The double-headed eagle motif seen in today's arms goes back to a 15th-century court seal and a municipal seal from 1531. Both these seals showed a one-headed eagle, however. The eagle stood for Schwabenheim's – then still known as Sauer-Schwabenheim – membership among the Imperial Villages of the Ingelheimer Grund that passed in 1407 to the Electorate of the Palatinate. From 1761, the double-headed Imperial Eagle is seen in the seal. Given that the Grand Duchy of Hesse took over Schwabenheim in 1816, and that the National Socialists seized power in 1933, Schwabenheim's arms have been changed a few times. After the Second World War, the municipality bore the old Electorate of the Palatinate arms. This escutcheon, however, satisfied nobody. The unanimous opinion was that the Imperial Eagle belonged back in the arms. At two Wiesbaden state archive councillors’ suggestion in 1983, arms that were party per pale (that is, split down the middle), gold on the dexter (armsbearer's right, viewer's left) side and black on the sinister (armsbearer's left, viewer's right) side with the double-headed Imperial Eagle “counterchanged” (that is, on each side taking the tincture of the field on the other side; this is called in verwechselten Farben – in changed colours – in German) were put forth for approval and later the same year, the approval was granted.

==== Former coats of arms ====
The municipality's oldest coat of arms bore an Imperial Eagle on a golden field. In 1742, this was replaced with the arms borne by Elector Karl Philipp of the Palatinate. The double-headed Imperial Eagle is witnessed in the municipal seal beginning in 1761.

=== Town partnerships ===
- Chambolle-Musigny, Côte-d'Or, France since 1966
- Schmerbach, Gotha district, Thuringia since 1991
- Minerbe, Province of Verona, Veneto, Italy since 2001

== Culture and sightseeing==

=== Natural monuments ===
Northeast of the village of Schwabenheim is a hiking loop through the Pfauengrund protected area.

=== Gastronomy ===
Long established inns can be found in the lordly estates from the 18th century around the marketplace with its market fountain.

=== Buildings ===
Furthermore, Schwabenheim has other things worth seeing, like the Irish-Scottish Church with its Carolingian lintel and Viergötterstein, the former provost's residence from the 17th century and the Town Hall built in 1742.

=== Regular events ===
- On the last weekend in August is the Backesgassefest (“Bakehouse Lane Festival”) on Backhausstrasse.
- On the third weekend in September is the Schwabenheimer Markt at the marketplace.
- On the first weekend in Advent is the Christmas Market at the marketplace.

== Economy and infrastructure ==
Schwabenheim is strongly characterized by agriculture.

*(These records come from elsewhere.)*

Lemma add_pattern_for_var_fields var c :
  length (solutions (add_pattern_for_var opts task var c)) = S (length (solutions c))
  ∧ ∀ v, v ≠ var →
      solution_lookup (add_pattern_for_var opts task var c) !! v = solution_lookup c !! v.
Proof.
  unfold add_pattern_for_var. destruct (make_solution _ _ _ _) as [e r]. simpl.
  split.
  - rewrite length_app. simpl. lia.
  - intros v Hv. by rewrite lookup_insert_ne.
Qed.

Lemma lookup_consistent_seed_all_goals fuel c :
  constructor_keeps_pattern →
  lookup_consistent c →
  NoDup (remaining_goals c) →
  (∀ v, v ∈ remaining_goals c → solution_lookup c !! v = None) →
  Z.of_nat (length (solutions c) + length (remaining_goals c)) <= INT_MAX →
  lookup_consistent (seed_all_goals opts task fuel c).
Proof.
  intros Hctor. revert c.
  induction fuel as [|fuel IH]; intros c Hinv Hnodup Hfresh Hlen; simpl; [done|].
  destruct (pop_back (remaining_goals c)) as [[rest var]|] eqn:Hpop; [|done].
  apply pop_back_Some in Hpop. rewrite Hpop in Hnodup, Hfresh, Hlen.
  apply NoDup_app in Hnodup as (Hrest & Hdisj & _).
  rewrite length_app in Hlen. simpl in Hlen.
  destruct (add_pattern_for_var_fields var (set_remaining_goals rest c))
    as [Hlen' Hother].
  apply IH.
  - apply lookup_consistent_add_pattern_for_var; try done.
    + apply Hfresh, elem_of_app. right. by apply list_elem_of_singleton.
    + simpl. lia.
  - by rewrite add_pattern_for_var_remaining_goals.
  - rewrite add_pattern_for_var_remaining_goals. simpl. intros v Hv.
    rewrite Hother.
    + apply Hfresh, elem_of_app. by left.
    + intros ->. apply (Hdisj var Hv). by apply list_elem_of_singleton.
  - rewrite Hlen', add_pattern_for_var_remaining_goals. simpl. lia.
Qed.

(** Seeding a fresh object establishes invariant 2. *)
Lemma lookup_consistent_seeding c c' :
  constructor_keeps_pattern →
  solutions c = [] → solution_lookup c = ∅ →
  NoDup (remaining_goals c) →
  Z.of_nat (length (remaining_goals c)) <= INT_MAX →
  generate_trivial_solution_collection opts task c = Returns c' →
  lookup_consistent c'.
Proof.
  intros Hctor Hsols Hlk Hnodup Hlen.
  pose proof (lookup_consistent_fresh c Hsols Hlk) as Hinv.
  unfold generate_trivial_solution_collection.
  destruct (assert (negb (bool_decide (remaining_goals c = [])))); simpl; try done.
  destruct (initial opts).
  - destruct (assert (negb (given_goal opts =? -1))); simpl; try done.
    unfold mret, Outcome_ret. intros [= <-].
    apply lookup_consistent_add_pattern_for_var; try done.
    + simpl. by rewrite Hlk, lookup_empty.
    + simpl. rewrite Hsols. simpl. unfold INT_MAX. lia.
  - destruct (pop_back (remaining_goals c)) as [[rest var]|]; [|done].
    unfold mret, Outcome_ret. intros [= <-].
    apply lookup_consistent_add_pattern_for_var; try done.
    + simpl. by rewrite Hlk, lookup_empty.
    + simpl. rewrite Hsols. simpl. unfold INT_MAX. lia.
  - unfold mret, Outcome_ret. intros [= <-].
    apply lookup_consistent_seed_all_goals; try done.
    + intros v _. by rewrite Hlk, lookup_empty.
    + rewrite Hsols. simpl. lia.
Qed.

(** ** Invariant 2 along the main loop, in a build with assertions *)

Lemma execute_plan_flaw_indices blacklist solution index plan flaws current :
  Forall (fun f => solution_index f = index) flaws →
  Forall (fun f => solution_index f = index)
    (execute_plan task blacklist solution index plan flaws current).1.
Proof.
  revert flaws current.
  induction plan as [|ops plan IH]; intros flaws current Hflaws; [done|].
  simpl. rewrite try_equivalent_ops_spec.
  destruct (find _ ops).
  - by apply IH.
  - simpl. apply Forall_app. split; [done|].
    unfold flaws_on. by apply Forall_fmap, Forall_true.
Qed.

Lemma apply_wildcard_plan_flaw_indices index init c flaws c' :
  apply_wildcard_plan opts task index init c = Returns (flaws, c') →
  Forall (fun f => solution_index f = index) flaws.
Proof.
  unfold apply_wildcard_plan. destruct (solution_at c index) as [e| | | | |]; try done.
  simpl.
  pose proof (execute_plan_flaw_indices (global_blacklist c) e index (get_plan e) []
                init (Forall_nil_2 _)) as Hpre.
  destruct (execute_plan _ _ _ _ _ _ _) as [fl s]. simpl in Hpre.
  unfold mret, Outcome_ret, conclude_plan. intros Hret.
  repeat case_match; inversion Hret; subst; try done.
  rewrite collect_goal_flaws_spec. apply Forall_app. split; [done|].
  unfold flaws_on. by apply Forall_fmap, Forall_true.
Qed.

(** Plan projection keeps every live entry live. *)
Lemma apply_wildcard_plan_keeps_live index init c flaws c' i e :
  apply_wildcard_plan opts task index init c = Returns (flaws, c') →
  live_entry c i e → ∃ e', live_entry c' i e'.
Proof.
  unfold apply_wildcard_plan.
  destruct (solution_at c index) as [e0| | | | |] eqn:Hsol; try done.
  simpl. destruct (execute_plan _ _ _ _ _ _ _) as [fl s].
  unfold mret, Outcome_ret, conclude_plan. intros Hret [Hpos Hslot].
  assert (∃ e', live_entry (mark_solved_at index e0 c) i e') as Hmark.
  { unfold live_entry, mark_solved_at, store_solution. simpl.
    destruct (decide (Z.to_nat i = Z.to_nat index)) as [Heq|Hne].
    - exists (mark_as_solved e0). split; [done|].
      rewrite Heq. apply list_lookup_insert_eq.
      rewrite <- Heq. by eapply lookup_lt_Some.
    - exists e. split; [done|]. by rewrite list_lookup_insert_ne. }
  repeat case_match; inversion Hret; subst;
    first [exact Hmark | by exists e].
Qed.

Lemma get_flaws_loop_flaws_on_live l flaws c flaws' c' :
  get_flaws_loop opts task l flaws c = Returns (flaws', c') →
  Forall (flaw_on_live_entry c) flaws →
  Forall (flaw_on_live_entry c') flaws'.
Proof.
  revert flaws c. induction l as [|i l IH]; intros flaws c Hrun Hlive; simpl in Hrun.
  - unfold mret, Outcome_ret in Hrun. by inversion Hrun; subst.
  - destruct (solutions c !! i) as [[e|]|]; try done; [|by eapply IH].
    destruct (is_solved e); [by eapply IH|].
    destruct (negb (solution_exists e)); [done|].
    destruct (apply_wildcard_plan _ _ _ _ _) as [[fl c1]| | | | |] eqn:Happly; try done.
    simpl in Hrun. destruct (negb (concrete_solution_index c1 =? -1)).
    + destruct (assert (concrete_solution_index c1 =? static_cast_int i));
        simpl in *; try done.
      destruct (assert (bool_decide (fl = []))); simpl in *; try done.
      unfold mret, Outcome_ret in Hrun. by inversion Hrun; subst.
    + eapply IH; [done|]. apply Forall_app. split.
      * eapply Forall_impl; [done|]. intros f [e0 He0].
        by eapply apply_wildcard_plan_keeps_live.
      * pose proof (apply_wildcard_plan_flaw_indices _ _ _ _ _ Happly) as Hidx.
        assert (∃ e0, live_entry c (static_cast_int i) e0) as [e0 He0].
        { unfold apply_wildcard_plan in Happly.
          destruct (solution_at c (static_cast_int i)) as [e0| | | | |] eqn:Hsol; try done.
          exists e0. by apply solution_at_returns. }
        eapply Forall_impl; [done|]. intros f Hf. unfold flaw_on_live_entry.
        rewrite Hf. by eapply apply_wildcard_plan_keeps_live.
Qed.

(** With assertions compiled in, a repair that returns was a repair of a
    flaw on a variable outside the pattern of the flawed entry. *)
Lemma handle_flaw_asserted flaw c c' :
  NDEBUG = false →
  lookup_consistent c →
  flaw_on_live_entry c flaw →
  handle_flaw opts task flaw c = Returns c' →
  flaw_well_formed c flaw.
Proof.
  intros Hdebug Hinv [ek Hk] Hret. exists ek. split; [done|].
  intros Hin.
  assert (solution_lookup c !! variable flaw = Some (solution_index flaw)) as Hlk
    by (apply Hinv; by exists ek).
  unfold handle_flaw, try_add_var in Hret. rewrite Hlk in Hret.
  unfold assert in Hret. rewrite Hdebug, Z.eqb_refl in Hret. done.
Qed.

Dominating this field, as it does throughout Rhenish Hesse, is winegrowing with a cultivated vineyard area of 180 ha. In the Kaiserpfalz wine region, the municipality has a share of the Klostergarten, Schlossberg and Sonnenberg vineyards.

Some 25 companies marketing bottled wine make wine of all quality classifications. Besides the standard varieties Silvaner and Müller-Thurgau, newer varieties such as Scheurebe, Faberrebe, Bacchus and Kerner, among others, are grown. Red wine, too – Blauer Portugieser and Pinot noir – is made. Crops of almost all kinds of pomaceous and stone fruits and asparagus fill out the picture of this fruitful hilly landscape.

On the old monastery grounds, Intervet Innovation GmbH, a daughter company of Schering-Plough, has established itself. Intervet runs a global research and development centre there for veterinary products with the emphasis on antibiotics and antiparasitics employing 230 workers in Schwabenheim.

=== Transport ===
The municipality is crossed by Landesstraße (state road) 428. The A 60 and A 63 autobahns can be reached by car in 10 to 20 minutes.

== Famous people ==

=== Sons and daughters of the town ===
- Anspach family
- Simone Renth, 1998/1999 Rhenish-Hessian Wine Queen, and also a year later: 1999/2000 51st German Wine Queen.